Weddell stands to lose at least R7 000 unless she can find an opening at a local visa centre in time. “I check the system about 15 times a day.”
“Unbelievable demand”
Lisa Felix, owner of The Visa Expert in Port Elizabeth, says she too trawls the US application site every day trying to grab cancelled appointments. “The agents I assist are getting irritated saying their clients just don’t understand how an appointment can take so long. The US is not the only problem, the UK is taking a minimum of seven weeks to process after application – the UK Embassy told me that they are also processing humanitarian visas for the Ukraine and the backlog we were hoping would clear continues to frustrate clients and agents.”

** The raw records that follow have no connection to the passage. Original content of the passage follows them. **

(** * Monte Carlo tree search of metaMinichess

    A shallow embedding of [learning/alpha_zero/distributed/mcts.py]
    (class [MCTS]: [getActionProb] and [search]) and the properties of its
    statistics tables.

    Numbers.  The Python code computes with a mixture of [int] and
    floating point values.  Integers (visit counts, depths, action
    indices) are [Z] or [nat]; floating point values are idealised as
    exact rationals [Q], compared with [Qeq] where arithmetic is
    involved.  [math.sqrt] and the float power [**] have no rational
    counterpart and are parameters of the development; the power is
    partial, as Python's is: it raises [OverflowError] when the result is
    out of the range of a float.  The value
    [-float('inf')] is the [None] of an [option Q].  Array division by a
    zero sum, which numpy answers with [nan]/[inf] and a warning, is Rocq's
    [x / 0 == 0]; every statement below about normalised vectors is made
    where the divisor is positive. *)

From Stdlib Require Import ZArith QArith Lia Lqa.
From stdpp Require Import gmap strings list fin_maps.

Local Open Scope Z_scope.

(** ** Exceptions and results *)

Inductive exn : Type :=
  | KeyError            (* a dict is read at a missing key *)
  | IndexError          (* an array is read out of range *)
  | ValueError          (* numpy: shapes cannot be broadcast, empty argmax *)
  | ZeroDivisionError   (* Python float division by zero *)
  | OverflowError       (* Python float power out of range *)
  | OracleError.        (* the game raised in getNextState *)

(** ** The collaborators: [self.game], [self.nnet], [self.args]

    The game and the evaluator are not part of the search engine; they are
    the fields of two records.  Boards have an arbitrary type [B]; the
    second argument of the game's methods is the player, which [MCTS]
    always passes as 1.  [getNextState] answers [None] when the game
    raises; [is_DarkChessGame] is the test [type(self.game) ==
    DarkChessGame]. *)

Record Game (B : Type) : Type := {
  stringRepresentation : B → string;
  getGameEnded : B → Z → Q;
  getValidMoves : B → Z → list bool;
  getNextState : B → Z → Z → option (B * Z);
  getCanonicalForm : B → Z → B;
  getActionSize : nat;
  is_DarkChessGame : bool;
  getDarkness : B → Z → B
}.
Arguments stringRepresentation {B}.
Arguments getGameEnded {B}.
Arguments getValidMoves {B}.
Arguments getNextState {B}.
Arguments getCanonicalForm {B}.
Arguments getActionSize {B}.
Arguments is_DarkChessGame {B}.
Arguments getDarkness {B}.

Record NNet (B : Type) : Type := { predict : B → list Q * Q }.
Arguments predict {B}.

Record Args : Type := { numMCTSSims : nat; cpuct : Q; maxMoves : Z }.

(** ** The statistics tables of an [MCTS] object *)

Abbreviation edge := (string * Z)%type.

Record MCTS : Type := {
  Qsa : gmap edge Q;            (* Q values for s,a *)
  Nsa : gmap edge Z;            (* #times edge s,a was visited *)
  Ns : gmap string Z;           (* #times board s was visited *)
  Ps : gmap string (list Q);    (* initial policy *)
  Es : gmap string Q;           (* game ended value for board s *)
  Vs : gmap string (list bool)  (* valid moves for board s *)
}.

(** [MCTS.__init__]: all six tables start empty. *)
Definition init : MCTS :=
  {| Qsa := ∅; Nsa := ∅; Ns := ∅; Ps := ∅; Es := ∅; Vs := ∅ |}.

Definition set_Es (st : MCTS) (s : string) (e : Q) : MCTS :=
  {| Qsa := Qsa st; Nsa := Nsa st; Ns := Ns st; Ps := Ps st;
     Es := <[s := e]> (Es st); Vs := Vs st |}.

Definition set_Ps (st : MCTS) (s : string) (p : list Q) : MCTS :=
  {| Qsa := Qsa st; Nsa := Nsa st; Ns := Ns st; Ps := <[s := p]> (Ps st);
     Es := Es st; Vs := Vs st |}.

Definition set_Vs (st : MCTS) (s : string) (v : list bool) : MCTS :=
  {| Qsa := Qsa st; Nsa := Nsa st; Ns := Ns st; Ps := Ps st;
     Es := Es st; Vs := <[s := v]> (Vs st) |}.

Definition set_Ns (st : MCTS) (s : string) (n : Z) : MCTS :=
  {| Qsa := Qsa st; Nsa := Nsa st; Ns := <[s := n]> (Ns st); Ps := Ps st;
     Es := Es st; Vs := Vs st |}.

Definition set_Qsa (st : MCTS) (k : edge) (q : Q) : MCTS :=
  {| Qsa := <[k := q]> (Qsa st); Nsa := Nsa st; Ns := Ns st; Ps := Ps st;
     Es := Es st; Vs := Vs st |}.

Definition set_Nsa (st : MCTS) (k : edge) (n : Z) : MCTS :=
  {| Qsa := Qsa st; Nsa := <[k := n]> (Nsa st); Ns := Ns st; Ps := Ps st;
     Es := Es st; Vs := Vs st |}.

Inductive result (A : Type) : Type :=
  | Ret (a : A) (st : MCTS)     (* normal return, with the tables after it *)
  | Exc (e : exn) (st : MCTS)   (* an exception, with the tables when raised *)
  | OutOfFuel.                  (* the model's recursion budget was too small *)
Arguments Ret {A}.
Arguments Exc {A}.
Arguments OutOfFuel {A}.

(** ** Constants *)

Definition EPS : Q := 1 # 100000000.            (* EPS = 1e-8 *)
Definition DEPTH_LIMIT_VALUE : Q := 1 # 10000.  (* the literal 1e-4 of line 72 *)

(** Where a simulation stopped descending.  This is not a value of the
    Python code: [search] below returns it beside its result so that
    statements can name the end of the descended path. *)
Inductive leaf : Type :=
  | AtDepthLimit (s : string)            (* the depth guard fired at s *)
  | AtTerminal (s : string) (e : Q)      (* Es[s] = e was nonzero *)
  | AtExpansion (s : string) (v : Q).    (* s was expanded, the net said v *)

Definition trace : Type := list edge * leaf.

(** The value of the position at the leaf, for the player to move there. *)
Definition leaf_value (lf : leaf) : Q :=
  match lf with
  | AtDepthLimit _ => DEPTH_LIMIT_VALUE
  | AtTerminal _ e => e
  | AtExpansion _ v => v
  end.

(** A value seen [k] plies higher up: the sign flips at each ply. *)
Definition flip (k : nat) (x : Q) : Q := if Nat.even k then x else (- x)%Q.

(** ** Numeric helpers *)

(** [x > y] on floats. *)
Definition Qgtb (x y : Q) : bool := negb (Qle_bool x y).

(** [u > cur_best] where [cur_best] starts as [-float('inf')]. *)
Definition gt_best (u : Q) (cur_best : option Q) : bool :=
  match cur_best with
  | None => true
  | Some c => Qgtb u c
  end.

Definition b2q (b : bool) : Q := if b then 1%Q else 0%Q.

(** [np.sum] and the builtin [sum]. *)
Definition np_sum (l : list Q) : Q := foldr Qplus 0%Q l.

(** Elementwise binary operation on two one-dimensional arrays, with
    numpy's broadcasting of an array of length one. *)
Definition np_broadcast {A B C : Type} (f : A → B → C)
    (xs : list A) (ys : list B) : option (list C) :=
  if decide (length xs = length ys) then Some (zip_with f xs ys)
  else match xs, ys with
       | [x], _ => Some (map (f x) ys)
       | _, [y] => Some (map (λ x, f x y) xs)
       | _, _ => None
       end.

The Cape Town agent said: “Most of my applications at the moment are for the US and the UK and the waiting period to apply for and process visas is starting to affect my credibility with some clients. They just can’t believe the first appointment I can book for a US visa is now in February 2023.” She says that most, but not all European embassies have managed to stay on top of their processes and take between three and four weeks to issue visas from application to issue.
Felix is also seeing problems developing with Australian visas, another popular destination for South Africans who were barred for two years. “It is taking between three and five months now to apply for and process Australian visa applications. The result is that I am inundated with mid-process applications and new applications. I have never had so many visa applications. The pent-up demand is unbelievable, particularly for clients wanting to reunite with family members. Corporate clients are gearing up to travel more now that it has become easier to enter other countries.
Felix is now suffering from burnout and exhaustion. She says: “My doctor says I must take it easy, but how can I? My agents and clients need the process to get them travelling again and the applications just keep coming in.”